Looks like switching element for heatbed (Q1). Here is a circuit diagram. Soldering in a bonded circuit as a beginner?
how is the circuit "bonded"?
I meant that the component is placed directly on the circuit board, not like in the past, where the components were placed on top and soldered on the opposite side. In the case of the circuit boards where the components sit directly, the soldering points and also the conductor tracks are directly under the components, so the conductor track can become detached from the circuit board if the heat is too high.
Oh... you just mean surface mount. Sure, soldering through hole is easier, but this is not rocket science either. I've soldered surface mount components even with cheap AC soldering iron (obviously no temperature control, not even an on-off switch), it's fine as long as there aren't too many pins.
I once re-soldered the atmega, it worked, but unsoldering was the crux of the matter. The conductor tracks detach themselves quickly from the plastic circuit board, which makes it really tricky.
In this case, it is cheaper to simply snap your legs and gently warm up and wipe off the remains with the soldering iron, so I did it next time. You just never stop teaching.
You mean you never stop... learning?
Anyway, I know why SMD is difficult and I said it already but I'll reiterate: it's fine as long as there aren't too many pins. Atmega has MANY pins. Too many.
It was only a 1284p, but it was enough. During my apprenticeship I learned the saying "You have the last experience when the coffin lid closes".
Do you honestly not see the difference between three pins and FORTY pins??? My whole point was: it's only 3 pins. NOTHING like the MCU that has 40 pins and is a pain in the ass to desolder. These things are absolutely not comparable in any way.
Were too close together that I preferred not to count ;-)
I've done some soldering before. Mostly kits, but a fair amount of small surface mount components. I have a second working board that I can use if I mess this one up.

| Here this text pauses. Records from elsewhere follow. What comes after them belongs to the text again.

(* ===== verification/Output.v ===== *)
(** * Console output of a parsed response (processing.cpp, lines 172-196 and 329-430)

    [processResponse] prints either the error or a banner, the section of
    the handler its status class selects, the important headers and a
    description of the body.  Output to [std::cout] is modelled as the
    text written, one [str] per function, [std::endl] as "\n"; the
    non-ASCII symbols of the messages are their UTF-8 bytes, as the
    compiler stores them. *)

From S2P Require Import Prelude StdString IStream Message Classify.

Definition handleSuccessResponse (response : HttpResponse) : str :=
  ‹"✓ Success! Request completed successfully."› ++ endl ++
  match headers response !! ‹"content-type"› with
  | Some v => ‹"Content Type: "› ++ v ++ endl
  | None => []
  end.

Definition handleRedirectResponse (response : HttpResponse) : str :=
  ‹"↻ Redirect response."› ++ endl ++
  match headers response !! ‹"location"› with
  | Some v => ‹"Redirect location: "› ++ v ++ endl ++
              ‹"Note: This client doesn't automatically follow redirects."› ++ endl
  | None => []
  end.

Definition handleClientErrorResponse (response : HttpResponse) : str :=
  ‹"✗ Client Error."› ++ endl ++
  (if (statusCode response =? 400)%Z then ‹"Bad Request - The server couldn't understand the request."›
   else if (statusCode response =? 401)%Z then ‹"Unauthorized - Authentication required."›
   else if (statusCode response =? 403)%Z then ‹"Forbidden - Access denied."›
   else if (statusCode response =? 404)%Z then ‹"Not Found - The requested resource doesn't exist."›
   else ‹"Client error occurred."›) ++ endl.

Definition handleServerErrorResponse (response : HttpResponse) : str :=
  ‹"⚠ Server Error."› ++ endl ++
  (if (statusCode response =? 500)%Z then ‹"Internal Server Error - Something went wrong on the server."›
   else if (statusCode response =? 502)%Z then ‹"Bad Gateway - Invalid response from upstream server."›
   else if (statusCode response =? 503)%Z then ‹"Service Unavailable - Server temporarily unavailable."›
   else ‹"Server error occurred."›) ++ endl.

Definition importantHeaders : list str :=
  [‹"content-length"›; ‹"content-type"›; ‹"server"›; ‹"date"›;
   ‹"cache-control"›; ‹"set-cookie"›; ‹"location"›].

Definition displayImportantHeaders (response : HttpResponse) : str :=
  endl ++ ‹"Important Headers:"› ++ endl ++
  mjoin (map (λ headerName,
    match headers response !! headerName with
    | Some v => ‹"  "› ++ headerName ++ ‹": "› ++ v ++ endl
    | None => []
    end) importantHeaders).

(** [isText]: no Content-Type, or one that starts with "text/" or
    contains "application/json" or "application/xml". *)
Definition isText (response : HttpResponse) : bool :=
  match headers response !! ‹"content-type"› with
  | Some type =>
      bool_decide (find_sub ‹"text/"› type = Some 0%nat) ||
      bool_decide (is_Some (find_sub ‹"application/json"› type)) ||
      bool_decide (is_Some (find_sub ‹"application/xml"› type))
  | None => true
  end.

Definition displayBodyInfo (response : HttpResponse) : str :=
  endl ++ ‹"Response Body:"› ++ endl ++
  ‹"Length: "› ++ show_N 10 (N.of_nat (length (body response))) ++ ‹" bytes"› ++ endl ++
  (if decide (body response = []) then []
   else if isText response then
     endl ++ ‹"Content preview:"› ++ endl ++ take 300 (body response) ++
     (if (300 <? length (body response))%nat then endl ++ ‹"... (content truncated)"› else []) ++
     endl
   else ‹"Binary content (not displayed)"› ++ endl).

Definition processResponse (response : HttpResponse) : str :=
  if negb (isSuccess response) then ‹"Error: "› ++ errorMessage response ++ endl
  else
    endl ++ ‹"=== HTTP Response Processing ==="› ++ endl ++
    ‹"Status: "› ++ show_Z (statusCode response) ++ ‹" "› ++ reasonPhrase response ++ endl ++
    (if isSuccessStatusCode (statusCode response) then handleSuccessResponse response
     else if isRedirectStatusCode (statusCode response) then handleRedirectResponse response
     else if isClientErrorStatusCode (statusCode response) then handleClientErrorResponse response
     else if isServerErrorStatusCode (statusCode response) then handleServerErrorResponse response
     else ‹"Unknown status code range"› ++ endl) ++
    displayImportantHeaders response ++ displayBodyInfo response.

(** ** Properties *)

(** C33: However long the body, [displayBodyInfo] prints at most 300 bytes of
    it: its output is bounded by the fixed text, the digits of the length
    and 300. *)
Theorem displayBodyInfo_bounded (response : HttpResponse) :
  (length (displayBodyInfo response) <=
     374 + length (show_N 10 (N.of_nat (length (body response)))))%nat.
Proof.
  unfold displayBodyInfo. rewrite !length_app. cbn [length endl].
  pose proof (length_take (body response) 300) as Ht.
  case_decide; [simpl; lia|]. destruct (isText response); [|simpl; lia].
  rewrite !length_app. cbn [length]. destruct (300 <? length (body response))%nat; simpl; lia.
Qed.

Doesn't look hurt, those tend to explode. I would suspect the big ass diode right under it. Though I know from experience and a small fire Anet boards don't exactly have electrical protection. I would strongly suggest you get a SKR 1.4 or something else. Anything is better than that garbage.
The part there is either a little dual diode or a mosfet... hard to tell..
Then I found this
The photo is from a second working board that I have here. Thanks for the link, I think it might be what I need. I'll double-check with the schematic from the previous comment.
That's "Q1" Not "O1". It looks like it's a MOSFET for controlling the part fan. Of course you would need a 1.7 version of the schematic to know for sure, but I think it's a safe bet that it's still the same device that controlled Fan1 in the old 1.0 version board in the schematic posted above. It was Q3 in that version, but is still likely IRLR7843PbF.